NORTH LITTLE ROCK, Ark. – I found out earlier today that some bastard shot Kilroy, my black cat, with a BB-gun. This ain’t no April Fool’s joke on Friday the 13th. He's back home, currently sitting in my lap.

I noticed Kilroy limping about two week’s ago, though he didn’t seem too put out about it. However, it got where he couldn’t jump. Last week, I took him to the doctor, who gave him as thorough an examination as I’d given him previously. The cat was not happy when the doctor put a thermometer up his butt.

The doc thought Kilroy might have arthritis, so he gave me pills to give to him. The cat does not like pills, so we had to roll him in a towel, pull his jowl back, pop in the pill with a pill popper, blow in his face to make him swallow, then watch as he foamed at the mouth like a rabid animal. All of that drama for naught. I honestly hope I don’t find the loser who shot him because I don’t know what would happen, though I do know it wouldn’t end pretty.

Sadness continues

Sitting in bed yesterday due to the flu, I watched the news, i.e. what little “news” I could find flipping between the three local channels more focused on extolling the virtues of the opening of Dickey-Stephens ball park than telling the news. At least on the national news I got an idea of what had been happening while I slept the majority of the day away.

At the end of the national news, my heart sank when I heard Kurt Vonnegut died. Just a year before, he told a reporter that he planned to sue the tobacco companies because cigarettes hadn’t killed him yet, though it promised to on the side of the package. A year later he died of a head injury.

I almost didn’t read Vonnegut, i.e. if I had been normal, I probably would have quit reading for fun after being forced to read to get through high school and college English courses.

As a teen going through the advanced placement English classes to prepare for college, I read “the list” for each semester. I found it odd that books on my list could not be found on the lists read by smart friends taking advanced courses one step below the honor’s AP course.

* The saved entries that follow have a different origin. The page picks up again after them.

Lemma hashadd_chains t ds cs i x : hashed t ds cs -> i ∉ ds -> cells (d_conns t) !! i = Some x -> nexthash x = None ->
  exists t' cs', dhcp_hashadd t i = Done t' /\ hash_step t t' /\ hashed t' (i :: ds) cs'.
Proof.
  intros Hh Hi Hx Hnil. unfold dhcp_hashadd. rewrite (cell_ok _ _ _ Hx). obind. set (h := bucketof t (d_hismac x)).
  pose proof (bucket_bound t ds cs (d_hismac x) Hh) as Hb. fold h in Hb. destruct (hs_chain _ _ _ Hh h Hb) as (o & Ho & Hc).
  rewrite Ho. obind. rewrite (walk_prev_chain _ _ _ _ _ (cs h)) by (done || by eapply chain_fuel).
  rewrite (proj2 (find_from_None _ (cs h))) by (by apply Forall_forall). obind.
  assert (Hcs : forall j b, j ∈ cs b -> j <> i) by (intros j b (Hj & _)%(hs_in _ _ _ Hh); congruence).
  set (cs' := fun b => if decide (b = h) then cs b ++ [i] else cs b).
  assert (Hnd : forall b, NoDup (cs' b)).
  { intros b. unfold cs'. case_decide; [|apply Hh]. apply NoDup_app. split; [apply Hh|]. split; [|apply NoDup_singleton].
    intros j Hj ->%list_elem_of_singleton. by eapply Hcs. }
  assert (Hin : forall b j, j ∈ cs' b <-> j ∈ i :: ds /\ exists y, cells (d_conns t) !! j = Some y /\ bucketof t (d_hismac y) = b).
  { intros b j. assert (Heq : j ∈ cs' b <-> j ∈ cs b \/ b = h /\ j = i)
      by (unfold cs'; case_decide; [rewrite elem_of_app, list_elem_of_singleton|]; tauto).
    rewrite Heq, (hs_in _ _ _ Hh), elem_of_cons. split.
    - intros [(? & ?)|[-> ->]]; [by auto|]. split; [by left|]. by exists x.
    - intros [[->|Hj] (y & Hy & Hbj)]; [right|left; by split; [|exists y]]. split; [|done]. unfold h. congruence. }
  assert (Hnext : nh t i = None) by (unfold nh; by rewrite Hx).
  destruct (list.last (cs h)) as [j|] eqn:Hlast.
  - assert (Hj : j ∈ cs h) by (rewrite last_lookup in Hlast; by eapply list_elem_of_lookup_2).
    destruct (proj1 (hs_in _ _ _ Hh _ _) Hj) as (_ & y & Hy & _). assert (cs h <> []) by (by intros E; rewrite E in Hlast).
    rewrite decide_False by done. destruct (hashlink_step t j y (Some i) Hy) as (t' & -> & Hs & Eh & Hnh).
    exists t', cs'. split; [done|]. split; [done|]. eapply hashed_step; [done..| |done|done].
    intros b Hbl. rewrite Eh. destruct (hs_chain _ _ _ Hh b Hbl) as (ob & Hob & Hcb). exists ob. split; [done|].
    specialize (Hnd b). unfold cs' in *. case_decide as Hbh.
    + subst b. assert (H1 := chain_snoc (nh t) (nh t') ob (cs h) i Hcb Hnd). rewrite decide_False in H1 by done. apply H1.
      { rewrite Hnh, decide_False; [done|]. intros ->. by eapply Hcs. }
      intros z Hz. rewrite Hnh, Hlast. repeat case_decide; congruence.
    + eapply chain_ext; [|exact Hcb]. intros z Hz. rewrite Hnh, decide_False; [done|]. intros ->. apply Hbh. by eapply same_bucket.
  - assert (Hcs0 : cs h = []) by (by apply last_None). rewrite Hcs0, decide_True by done. cbn [mbind].
    eexists _, cs'. split; [done|]. split; [apply head_step|]. eapply hashed_step; [done|apply head_step| |done|done].
    intros b Hbl. cbn [hash set_table]. destruct (hs_chain _ _ _ Hh b Hbl) as (ob & Hob & Hcb). unfold cs'. case_decide as Hbh.
    + subst b. rewrite list_lookup_insert_eq by done. eexists. split; [done|]. by rewrite Hcs0.
    + rewrite list_lookup_insert_ne by done. by exists ob.
Qed.

Lemma hashdel_chains t ds cs d i x : hashed t ds cs -> NoDup ds -> ds !! d = Some i -> cells (d_conns t) !! i = Some x ->
  exists t' cs', dhcp_hashdel t i = Done t' /\ hash_step t t' /\ hashed t' (delete d ds) cs'.
Proof.
  intros Hh Hnds Hd Hx. unfold dhcp_hashdel. rewrite (cell_ok _ _ _ Hx). obind. set (h := bucketof t (d_hismac x)).
  pose proof (bucket_bound t ds cs (d_hismac x) Hh) as Hb. fold h in Hb. destruct (hs_chain _ _ _ Hh h Hb) as (o & Ho & Hc).
  rewrite Ho. obind. rewrite (walk_prev_chain _ _ _ _ _ (cs h)) by (done || by eapply chain_fuel).
  assert (Hic : i ∈ cs h) by (apply (hs_in _ _ _ Hh); split; [by eapply list_elem_of_lookup_2|by exists x]).
  apply list_elem_of_lookup in Hic as [k Hk].
  assert (Hfind : find_from (fun j => bool_decide (j = i)) (cs h) = Some (k, i)).
  { apply find_from_Some. split; [done|]. split; [by apply bool_decide_eq_true|].
    intros j y Hj Hy. apply bool_decide_eq_false. intros ->. assert (j = k) by (eapply NoDup_lookup; [apply (hs_nodup _ _ _ Hh h)|done|done]). lia. }
  rewrite Hfind. obind. rewrite (cell_ok _ _ _ Hx). obind.
  set (cs' := fun b => if decide (b = h) then delete k (cs b) else cs b).
  assert (Hnd : forall b, NoDup (cs' b)) by (intros b; unfold cs'; case_decide; [apply NoDup_delete|]; apply Hh).
  assert (Hin : forall b j, j ∈ cs' b <-> j ∈ delete d ds /\ exists y, cells (d_conns t) !! j = Some y /\ bucketof t (d_hismac y) = b).
  { intros b j. assert (Heq : j ∈ cs' b <-> j ∈ cs b /\ j <> i).
    { unfold cs'. case_decide as Hbh; [subst b; by apply elem_of_delete_NoDup; [apply Hh|]|].
      split; [|tauto]. intros Hj. split; [done|]. intros ->. apply Hbh. eapply same_bucket; [done|exact Hj|by eapply list_elem_of_lookup_2]. }
    rewrite Heq, (hs_in _ _ _ Hh), (elem_of_delete_NoDup ds d i) by done. tauto. }
  assert (Hnext : nh t i = nexthash x) by (unfold nh; by rewrite Hx).
  assert (Hdel := fun nx' => chain_delete (nh t) nx' o (cs h) k i Hc (hs_nodup _ _ _ Hh h) Hk).
  destruct (decide (k = 0%nat)) as [->|Hk0]; cbn [mbind outcome_bind].
  - eexists _, cs'. split; [done|]. split; [apply head_step|]. eapply hashed_step; [done|apply head_step| |done|done].
    intros b Hbl. cbn [hash set_table]. destruct (hs_chain _ _ _ Hh b Hbl) as (ob & Hob & Hcb). unfold cs'.
    destruct (decide (b = h)) as [->|Hbh].
    + rewrite list_lookup_insert_eq by done. eexists. split; [done|]. rewrite <- Hnext. apply Hdel.
      intros z Hz Hne. by rewrite decide_False by tauto.
    + rewrite list_lookup_insert_ne by done. by exists ob.
  - destruct (cs h !! pred k) as [j|] eqn:Hj.
    2: { apply lookup_ge_None in Hj. apply lookup_lt_Some in Hk. lia. }
    destruct (proj1 (hs_in _ _ _ Hh h j)) as (_ & y & Hy & _); [by eapply list_elem_of_lookup_2|].
    destruct (hashlink_step t j y (nexthash x) Hy) as (t' & -> & Hs & Eh & Hnh).
    exists t', cs'. split; [done|]. split; [done|]. eapply hashed_step; [done..| |done|done].
    intros b Hbl. rewrite Eh. destruct (hs_chain _ _ _ Hh b Hbl) as (ob & Hob & Hcb). exists ob. split; [done|].
    unfold cs'. destruct (decide (b = h)) as [->|Hbh].
    + rewrite Ho in Hob. injection Hob as <-. apply Hdel. intros z Hz Hne. rewrite Hnh, Hnext.
      destruct (decide (z = j)) as [->|Hzj]; [by rewrite decide_True|]. rewrite decide_False; [done|]. intros [_ [= ->]]. done.
    + eapply chain_ext; [|exact Hcb]. intros z Hz. rewrite Hnh, decide_False; [done|]. intros ->. apply Hbh.
      eapply same_bucket; [done|exact Hz|by eapply list_elem_of_lookup_2].
Qed.
(** *** Entering and leaving *)

Implicit Types h : list dhcp_conn.
(** What does not depend on links is the same where all but links is. *)
Lemma info_field {A} (g : dhcp_conn -> A) h h' i : info <$> h' !! i = info <$> h !! i -> (forall c, g (info c) = g c) ->
  g <$> h' !! i = g <$> h !! i.
Proof.
  intros E Hg. destruct (h' !! i) as [x|], (h !! i) as [y|]; try done. apply (inj Some) in E. cbn. by rewrite <- (Hg x), E, Hg.
Qed.
Lemma hashed_data t t' ds cs : hashed t ds cs -> hash t' = hash t -> hashmask t' = hashmask t ->
  (forall i, i ∈ ds -> data <$> cells (d_conns t') !! i = data <$> cells (d_conns t) !! i) -> hashed t' ds cs.
Proof. intros Hh E1 E2 Hd. apply (hashed_ext t); try done. intros i Hi%Hd. by split; apply data_field. Qed.
Lemma step_info t t' i : hash_step t t' -> info <$> cells (d_conns t') !! i = info <$> cells (d_conns t) !! i.
Proof. intros Hs. apply (step_field info t t' i Hs). by intros []. Qed.
Lemma table_intro t t' ds ds' df df' cs cs' : table t ds df cs -> held (d_conns t') ds' df' [] -> hashed t' ds' cs' ->
  (forall i, i ∈ ds' -> i ∈ ds) -> (forall i, i ∈ ds' -> info <$> cells (d_conns t') !! i = info <$> cells (d_conns t) !! i) ->
  table t' ds' df' cs'.
Proof.
  intros [_ _ Hu Hm] Hh Hc Hsub He.
  assert (Hold : forall i x, i ∈ ds' -> cells (d_conns t') !! i = Some x ->
            exists y, i ∈ ds /\ cells (d_conns t) !! i = Some y /\ d_inuse x = d_inuse y /\ d_hismac x = d_hismac y).
  { intros i x Hi Hx. specialize (He i Hi). pose proof (info_field d_inuse _ _ _ He (fun _ => eq_refl)) as E1.
    pose proof (info_field d_hismac _ _ _ He (fun _ => eq_refl)) as E2. rewrite Hx in E1, E2.
    destruct (cells (d_conns t) !! i) as [y|]; [|done]. exists y. split; [auto|]. split; [done|]. by injection E1; injection E2. }
  constructor; [done|done| |].
  - intros i x Hi Hx. destruct (Hold i x Hi Hx) as (y & Hi' & Hy & -> & _). by apply (Hu i).
  - intros i j x y Hi Hj Hx Hy E. destruct (Hold i x Hi Hx) as (x' & Hi' & Hx' & _ & Ex), (Hold j y Hj Hy) as (y' & Hj' & Hy' & _ & Ey).
    apply (Hm i j x' y'); congruence.
Qed.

I told myself I had to read important books instead of cool books like Bradbury’s “Fahrenheit 451” and Hegel’s “Catch 22;” hell, those names sounded cool to a prepubescent teen. Instead, I was forced to read sappy shit like Hemingway’s “A Farewell to Arms” – definitely not his best book – Hardy’s “Far From the Madding Crowd” and “Tess of the D’Urbervilles,” Flaubert’s “Madame Bovary” and Brontë's “Wuthering Heights.” I must admit, the latter turned out to be a decent book.

At least the teachers found some intrigue for a teen-age boy forced to slog through AP literature. I’ll never forget Golding’s “Lord of the Flies” due to Tommy Dungan’s depictions of the boar’s head on the stake, covered in hundreds of flies. I peered into humanity’s dark side in Dostoevsky’s “Crime and Punishment” and Conrad’s “Heart of Darkness” and “Lord Jim.” I read Fitzgerald’s “The Great Gatsby” at 18; ten years later, I read it again to find life-experience MAKES that book a can’t-miss.

Kafka’s “The Metamorphosis” made me consider the fantastic and to an extent, the afterlife – what if we all ended up as bugs? Stewart’s “The Crystal Cave,” Twain’s “Huckleberry Finn” and Homer’s “The Odyssey” made me question if history might best be described as just someone’s take on the situation, while Rand’s “The Fountainhead” took me a step further to question who determines what’s good and what motives they might have to do so.

OK, maybe I did enjoy reading a little more than the average high school kid. Maybe we had a better “list” than the students not lucky enough to be in the AP class. But Vonnegut wasn’t on that list.

I made my own lists – I’m OCD like that – a few years after my undergraduate education of things I never read or heard in hopes of finding things I might enjoy more than those I’d already experienced. When I’d meet interesting people, I’d ask them what music they listened to or what books they’d read.

Sure, I encountered a few duds here and there, but without those lists I might never have been exposed to musicians – Skip James, Professor Longhair, Hollywood Fats, Charles Mingus, Thelonious Monk and Eric Dolphy – I adore; let alone, the books that undoubtedly influenced my life: Maugham’s “The Razor’s Edge,” Penn’s “All the King’s Men,” Pirsig’s “Zen and the Art of Motorcycle Maintenance,” Steinbeck’s “The Grapes of Wrath,” Kerouac’s “On the Road,” Lee’s “To Kill a Mockingbird.”

Maybe you had the opportunity to read those as a kid; I never did. And as I’ve noted before, I almost didn’t read Vonnegut, which would have been a tragedy. You see, Vonnegut wrote the book at the top of my initial after-college reading list. Though I didn't pick up "Slaughterhouse-Five" (or "The Children's Crusade") until 1997, I was hooked on Vonnegut after reading it. I also recommend "Cats Cradle" and "The Sirens of Titan."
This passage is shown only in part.